A pesar de los años de separación, la preocupación de Carolina por Ernesto nunca ha desaparecido. Su hija, Alexandra, sigue siendo lo que los une, aunque la princesa prefiera evitar los escándalos. Mientras Ernesto lucha con su salud, Carolina enfrenta el desafío emocional de lidiar con su pasado, sin entrar en conflictos públicos.

El impacto de la salud de Ernesto en Carolina y en el rey Alberto
Ernesto de Hannover ha estado lidiando con complicaciones de salud graves, lo que ha afectado su capacidad de moverse de forma independiente.

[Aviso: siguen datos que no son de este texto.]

(** A build directory and a listing order (the order of character codes). *)
Definition build : string := "build".
Definition by_code : string → string → bool := String.leb.

(** A file system with one response file that names two objects. *)
Definition one_rsp : string → option string :=
  λ p, if String.eqb p "objs.rsp"
       then Some ("  gc.o" +:+ PS.newline +:+ PS.newline +:+ "rt.o " +:+ PS.newline)
       else None.
Definition no_files : string → option string := λ _, None.

(** Target [A] recorded with two objects, [B] with one, [A] again with one. *)
Definition records : list invocation :=
  [ (no_files, ["qc"; "A"; "a1.o"; "a2.o"]);
    (no_files, ["qc"; "B"; "b1.o"]);
    (no_files, ["qc"; "A"; "a1.o"]) ].

(** Two targets whose paths differ and whose keys do not. *)
Definition colliding : list invocation :=
  [ (no_files, ["qc"; "a/b"; "x.o"]);
    (no_files, ["qc"; "a_b"; "y1.o"; "y2.o"]) ].

(** The same with one object for the later target. *)
Definition colliding_one : list invocation :=
  [ (no_files, ["qc"; "a/b"; "x.o"]);
    (no_files, ["qc"; "a_b"; "y.o"]) ].

(** Two targets whose keys sort one way and whose list files the other:
    [a] comes before [a-b], and [a-b.list] before [a.list]. *)
Definition misordered : list invocation :=
  [ (no_files, ["qc"; "a"; "a1.o"; "a2.o"]);
    (no_files, ["qc"; "a-b"; "b1.o"]) ].

(** One target with one object. *)
Definition single : list invocation :=
  [ (no_files, ["qc"; "A"; "a.o"]) ].

(** A build tree whose cache holds one record with one object. *)
Definition one_object : state :=
  State (Some {[ "libx.a.list" := record_text ["main.o"] ]}) ∅ [].


(** A jank inside an application bundle kept under a user's home. *)
Definition bundled : env :=
  Env "/Users/me/Applications/Jank.app/Contents/MacOS/jank"
      "/Users/me/Applications/Jank.app/Contents/Resources"
      (Some "/Users/me") None
      "/Users/builder/llvm/bin/clang++" "-O2 -I/Users/builder/jank/include"
      (λ p, if String.eqb p "/Users/me/Applications/Jank.app/Contents/Resources/bin/clang++"
            then Present else Absent).

(** A jank run from a development tree by the user who built it. *)
Definition development : env :=
  Env "/Users/me/jank/build/jank" "/Users/me/jank/build"
      (Some "/Users/me") None
      "/Users/me/llvm/bin/clang++" "-O2 -I/Users/me/jank/include"
      (λ p, if String.eqb p "/Users/me/llvm/bin/clang++" then Present else Absent).

(** The same tree with two flags and a tab between them. *)
Definition tabbed_flags : string := "-O2" +:+ String "009"%char "-g".
Definition tabbed : env :=
  Env "/Users/me/jank/build/jank" "/Users/me/jank/build"
      (Some "/Users/me") None
      "/Users/me/llvm/bin/clang++" tabbed_flags
      (λ p, if String.eqb p "/Users/me/llvm/bin/clang++" then Present else Absent).

End Scenario.

(** * Properties *)

(** ** Strings and lines *)

Section StringFacts.

Import Spec.

Lemma append_cons (c : ascii) (s t : string) :
  String c s +:+ t = String c (s +:+ t).
Proof. reflexivity. Qed.

Lemma append_empty_l (s : string) : "" +:+ s = s.
Proof. reflexivity. Qed.

Lemma append_empty_r (s : string) : s +:+ "" = s.
Proof. induction s as [|c s IH]; [done | by rewrite append_cons, IH]. Qed.

Lemma append_assoc (a b c : string) : (a +:+ b) +:+ c = a +:+ (b +:+ c).
Proof. induction a as [|x a IH]; [done | by rewrite !append_cons, IH]. Qed.

Lemma append_char_assoc (a : string) (c : ascii) (b : string) :
  (a +:+ String c "") +:+ b = a +:+ String c b.
Proof. by rewrite append_assoc. Qed.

Tras someterse a una cirugía de cadera en diciembre de 2024, su recuperación no ha sido la esperada. Ahora, depende de un andador para caminar y su salud se ha deteriorado de forma alarmante.
Esta situación ha generado una gran preocupación en la Casa Real, especialmente por el impacto que puede tener sobre Carolina de Mónaco. Aunque los dos llevan años separados, Carolina sigue siendo su esposa legalmente, lo que implica que debe lidiar con las consecuencias de su estado. Además, su hija en común, Alexandra, sigue siendo el centro de su atención, añadiendo otra capa de estrés a la situación.